**Your objective**
What is the number of lines below that contain the word "caps"? Give only that number.

**Records shown**
(** The bits of a scancode. *)
Lemma scancode_bits b :
  0 <= b < 256 -> negb (Z.land b 0x80 =? 0) = (128 <=? b) /\ Z.land b 0x7F = b mod 128 /\
    forall e : bool, Z.lor (b mod 128) (if e then 0x100 else 0) = b mod 128 + (if e then 256 else 0).
Proof.
  intros Hb.
  assert (forallb (fun b => (Bool.eqb (negb (Z.land b 0x80 =? 0)) (128 <=? b)) && (Z.land b 0x7F =? b mod 128) &&
    (Z.lor (b mod 128) 0x100 =? b mod 128 + 256)) (zrange 0 256) = true) as F by (vm_compute; reflexivity).
  rewrite forallb_forall in F. specialize (F b (proj1 (list_elem_of_In _ _) (proj2 (elem_of_zrange 0 256 b) Hb))).
  apply andb_true_iff in F as [F F3]. apply andb_true_iff in F as [F1 F2].
  apply Bool.eqb_prop in F1. apply Z.eqb_eq in F2, F3. split; [done|]. split; [done|].
  intros [|]; [done|]. by rewrite Z.lor_0_r, Z.add_0_r.
Qed.

(** The ring of the driver. *)
Lemma push_char_spec s a c :
  refines s a -> refines (push_char s c) (type_char a c).
Proof.
  intros [Hh Hm He Hhd Htl Ht]. unfold push_char, KBD_BUFFER_SIZE. unfold waiting, KBD_BUFFER_SIZE in Ht.
  assert (Z.of_nat (length a.(text)) = (kbd_head s - kbd_tail s) mod 256) as Hl by (rewrite <- Ht; apply ring_length; divlia).
  destruct (Z.eqb_spec ((kbd_head s + 1) mod 256) (kbd_tail s)) as [E|E].
  - split; try done. cbn [type_char text]. assert (length a.(text) = 255%nat) as El by divlia.
    rewrite (proj2 (Nat.ltb_ge _ _)) by lia. exact Ht.
  - assert ((length a.(text) < 255)%nat) as El by divlia.
    split; cbn [kbd_held kbd_mods kbd_extended kbd_head kbd_tail kbd_buffer type_char down caps prefix text]; try done; try divlia.
    rewrite (proj2 (Nat.ltb_lt _ _)) by lia. unfold waiting, KBD_BUFFER_SIZE. cbn [kbd_head kbd_tail].
    replace (((kbd_head s + 1) mod 256 - kbd_tail s) mod 256) with ((kbd_head s - kbd_tail s) mod 256 + 1) by divlia.
    rewrite <- Ht. rewrite <- (ring_push 256 ltac:(lia)) by divlia. do 2 f_equal. divlia.
Qed.

Lemma keyboard_read_spec n s a :
  refines s a -> let '(s', l) := keyboard_read n s in
  l = take n a.(text) /\ refines s' (mk_keys a.(down) a.(caps) a.(prefix) (drop n a.(text))).
Proof.
  revert s a. induction n as [|n IH]; intros s a Hr; cbn [keyboard_read].
  { split; [done|]. by destruct a. }
  destruct Hr as [Hh Hm He Hhd Htl Ht]. unfold waiting, KBD_BUFFER_SIZE in Ht.
  destruct (Z.eqb_spec (kbd_head s) (kbd_tail s)) as [E|E].
  - assert (a.(text) = []) as -> by (rewrite <- Ht, E, Z.sub_diag; done).
    split; [done|]. split; try done. by unfold waiting; rewrite E, Z.sub_diag.
  - set (n' := (kbd_head s - kbd_tail s) mod 256) in *. assert (0 < n' < 256) as Hn' by (unfold n'; divlia).
    set (s1 := mk_kbd _ _ _ _ _ _).
    assert (ring_list 256 (kbd_buffer s) (kbd_tail s) n' = ld (kbd_buffer s) (kbd_tail s) :: drop 1 a.(text)) as Hc.
    { rewrite <- Ht. unfold ring_list at 1 2. rewrite zrange_cons by lia. cbn [map drop]. f_equal.
      rewrite Z.add_0_r. by rewrite Z.mod_small by lia. }
    specialize (IH s1 (mk_keys a.(down) a.(caps) a.(prefix) (drop 1 a.(text)))). destruct (keyboard_read n s1) as [s2 l].
    destruct IH as [-> HR].
    + unfold s1. change KBD_BUFFER_SIZE with 256. split; cbn [kbd_held kbd_mods kbd_extended kbd_head kbd_tail kbd_buffer down caps prefix text]; try done; try divlia.
      unfold waiting, KBD_BUFFER_SIZE. cbn [kbd_head kbd_tail].
      replace ((kbd_head s - (kbd_tail s + 1) mod 256) mod 256) with (n' - 1) by (unfold n'; divlia).
      rewrite (ring_drop 256 ltac:(lia)) by lia. by rewrite Ht.
    + cbn [text down caps prefix] in *. rewrite Ht in Hc. split.
      * rewrite Hc. reflexivity.
      * by rewrite drop_drop in HR.
Qed.

Lemma keyboard_handler_spec s a k status b :
  refines s a -> 0 <= b < 256 ->
  let '(s', k', x) := kbd_op s k (Irq status b) in
  let '(a', k'', y) := key_op a k (Irq status b) in
  refines s' a' /\ k' = k'' /\ x = y.
Proof.
  intros Hr Hb. cbn [kbd_op key_op]. unfold keyboard_handler, key_byte.
  destruct (negb _ && _); [|done]. destruct (b =? 0xE0); [split; [destruct Hr; split; assumption || done|done]|].
  destruct (scancode_bits b Hb) as (-> & -> & Hlor). cbv zeta. rewrite (rf_held _ _ Hr), (rf_mods _ _ Hr), (rf_ext _ _ Hr), Hlor.
  set (code := b mod 128). set (key := code + _). set (released := 128 <=? b).
  destruct (track_spec a key released) as [Eh Em]. destruct (track _ _ key released) as [held mods]. cbn [fst snd] in Eh, Em.
  rewrite Em. set (a1 := move_key a key released) in *. set (s1 := mk_kbd _ _ _ _ _ _).
  assert (refines s1 a1) as H1 by (destruct Hr; split; assumption || done).
  rewrite to_ascii_spec, plain_spec.
  destruct (kwm_handle_shortcut k (modifiers a1) released key) as [k1 sc]. destruct (negb (sc =? 0)); [done|].
  destruct (kwm_route_keyboard k1) as [t w]. destruct (0 <=? t); [done|].
  destruct released; cbn [negb andb]; [done|]. rewrite andb_assoc.
  destruct (negb (typed a1 code =? 0) && negb (ctrl_down a1) && negb (alt_down a1)); [|done].
  split; [by apply push_char_spec|done].
Qed.

Lemma kbd_run_refines l s a k :
  refines s a -> Forall (fun o => match o with Irq _ b => 0 <= b < 256 | _ => True end) l ->
  let '(s', k', x) := kbd_run s k l in let '(a', k'', y) := key_run a k l in
  refines s' a' /\ k' = k'' /\ x = y.
Proof.
  revert s a k. induction l as [|o l IH]; intros s a k Hr Hl; cbn [kbd_run key_run]; [done|].
  apply Forall_cons in Hl as [Ho Hl].
  assert (let '(s', k', x) := kbd_op s k o in let '(a', k'', y) := key_op a k o in refines s' a' /\ k' = k'' /\ x = y) as Hop.
  { destruct o as [status b|n| |k1]; [by apply keyboard_handler_spec| | |by cbn].
    - cbn [kbd_op key_op]. pose proof (keyboard_read_spec n s a Hr) as HR. destruct (keyboard_read n s). by destruct HR as [-> HR].
    - cbn [kbd_op key_op]. split; [destruct Hr; split; assumption || done|done]. }
  destruct (kbd_op s k o) as [[s1 k1] x1], (key_op a k o) as [[a1 k2] y1]. destruct Hop as (H1 & <- & <-).
  specialize (IH s1 a1 k1 H1 Hl). destruct (kbd_run s1 k1 l) as [[s2 k2] x2], (key_run a1 k1 l) as [[a2 k3] y2].
  destruct IH as (H2 & <- & <-). done.
Qed.
Lemma ticks_spec l s hz ms0 n w :
  supported hz -> clock_at s hz ms0 n -> usage_ok s -> 0 <= timer_ms s ->
  timer_ms s + 38 + 17 * Z.of_nat (length l) < 2 ^ 64 -> 0 <= timer_ticks s -> timer_ticks s + Z.of_nat (length l) < 2 ^ 64 ->
  let s' := (ticks s w l).1 in
  clock_at s' hz ms0 (n + Z.of_nat (length l)) /\ usage_ok s' /\ timer_ticks s' = timer_ticks s + Z.of_nat (length l) /\
  Sorted (quantum hz) (pass_times s w l) /\
  (timer_ms s < next_schedule_ms s -> HdRel (quantum hz) (next_schedule_ms s - 20) (pass_times s w l)).
Proof.
  intros Hhz. assert (1000 / hz + 1 <= 17) as B by (destruct Hhz as [->|[->| ->]]; clear; vm_compute; congruence).
  revert s n. induction l as [|y l IH]; intros s n Hc Hu Hms Hb Ht0 Ht; cbn [ticks pass_times length].
  { change (Z.of_nat 0) with 0. rewrite !Z.add_0_r. splits. }
  cbn [length] in Hb, Ht. rewrite Nat2Z.inj_succ in *.
  pose proof (tick_spec s hz ms0 n y w Hhz Hc Hu Hms ltac:(lia) ltac:(lia)) as HT.
  destruct (timer_handler s y w) as [s1 e]. destruct HT as (C1 & U1 & T1 & M1 & S1 & N1).
  specialize (IH s1 (n + 1) C1 U1 ltac:(lia) ltac:(lia) ltac:(lia) ltac:(lia)). cbv zeta in IH.
  destruct (ticks s1 w l) as [s2 es]. cbn [fst] in *. destruct IH as (C2 & U2 & T2 & S2 & Q2).
  replace (n + 1 + Z.of_nat (length l)) with (n + Z.succ (Z.of_nat (length l))) in C2 by lia.
  split; [done|]. split; [done|]. split; [lia|].
  destruct (Z.leb_spec (next_schedule_ms s) (timer_ms s1)) as [Hp|Hp].
  - rewrite bool_decide_true by (by apply S1). rewrite N1 in Q2. cbn [app]. split.
    + constructor; [done|]. replace (timer_ms s1 + 20 - 20) with (timer_ms s1) in Q2 by lia. apply Q2. lia.
    + intros Hlt. constructor. unfold quantum. lia.
  - rewrite bool_decide_false by (rewrite S1; lia). rewrite N1 in Q2. cbn [app]. split; [done|].
    intros _. apply Q2. lia.
Qed.

(** C28. Time keeping, after any sequence of ticks at one of the three supported rates,
    from a state in which the rate was just set: the millisecond count is exactly
    the number of ticks times 1000 divided by the rate, rounded down (the
    accumulator never drifts); the processor usage is a percentage; and any two
    consecutive passes of the scheduler are at least the 20 ms quantum apart,
    the later one late by less than one tick. *)
Theorem timer_keeps_time s w l :
  supported (timer_current_hz s) -> timer_ms_remainder s = 0 -> usage_ok s -> 0 <= timer_ms s -> 0 <= timer_ticks s ->
  timer_ms s + 38 + 17 * Z.of_nat (length l) < 2 ^ 64 -> timer_ticks s + Z.of_nat (length l) < 2 ^ 64 ->
  let s' := (ticks s w l).1 in
  timer_get_ms s' = timer_get_ms s + 1000 * Z.of_nat (length l) / timer_current_hz s /\
  timer_get_ticks s' = timer_get_ticks s + Z.of_nat (length l) /\
  0 <= timer_get_cpu_usage s' <= 100 /\
  Sorted (quantum (timer_current_hz s)) (pass_times s w l).
Proof.
  intros Hhz Hr Hu Hms Ht0 Hb Ht.
  destruct (ticks_spec l s (timer_current_hz s) (timer_ms s) 0 w Hhz) as (C & U & T & S & _); try done.
  { unfold clock_at. rewrite Hr. unfold supported in Hhz. splits. }
  rewrite Z.add_0_l in C. split; [exact (clock_value _ _ _ _ Hhz C)|]. split; [exact T|]. split; [|exact S].
  apply U.
Qed.

(** ** Registry *)

(** A callback registered in a free slot is called on every tick until it is
    unregistered; unregistering removes no other callback. *)
Lemma unregister_spec s cb x :
  Some x ∈ timer_callbacks (timer_unregister s cb) <-> Some x ∈ timer_callbacks s /\ x <> cb.
Proof.
  unfold timer_unregister. cbn [timer_callbacks set_callbacks]. rewrite !list_elem_of_In, in_map_iff. split.
  - intros (o & E & Hin). case_bool_decide; [done|]. subst. split; [done|]. congruence.
  - intros [Hin Hne]. exists (Some x). split; [|done]. rewrite bool_decide_false; congruence.
Qed.

(** ** The clock chip *)

(** Two decimal digits in BCD. *)
Lemma bcd_to_bin_digits d u : 0 <= d <= 9 -> 0 <= u <= 9 -> bcd_to_bin (16 * d + u) = 10 * d + u.
Proof.
  intros Hd Hu. unfold bcd_to_bin. change 0x0F with (Z.ones 4). rewrite Z.land_ones by lia.
  change (2 ^ 4) with 16. rewrite wrap_small by divlia. divlia.
Qed.

(** The hour is moved to UTC+7, the date is not: from 17:00 UTC on the day shown
    is the one before the local day. *)
Lemma read_rtc_date_lags :
  read_rtc 0 0 0x17 0x31 0x12 0x24 = [2024; 12; 31; 0; 0; 0].
Proof. reflexivity. Qed.

(** ** Witness *)

Lemma timer_keeps_time_witness :
  timer_get_ms (ticks (timer_callbacks_init (init_timer timer0 60)) 1024 (replicate 6 7)).1 = 100 /\
  pass_times (timer_callbacks_init (init_timer timer0 60)) 1024 (replicate 6 7) = [16; 50; 83].
Proof.
  destruct (timer_keeps_time (timer_callbacks_init (init_timer timer0 60)) 1024 (replicate 6 7)
    (or_introl eq_refl) eq_refl ltac:(vm_compute; intuition congruence) ltac:(vm_compute; congruence) ltac:(vm_compute; congruence)
    ltac:(vm_compute; congruence) ltac:(vm_compute; congruence)) as (E & _).
  split; [rewrite E; reflexivity|vm_compute; reflexivity].
Defined.
End Timer.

**Reply to the task**
5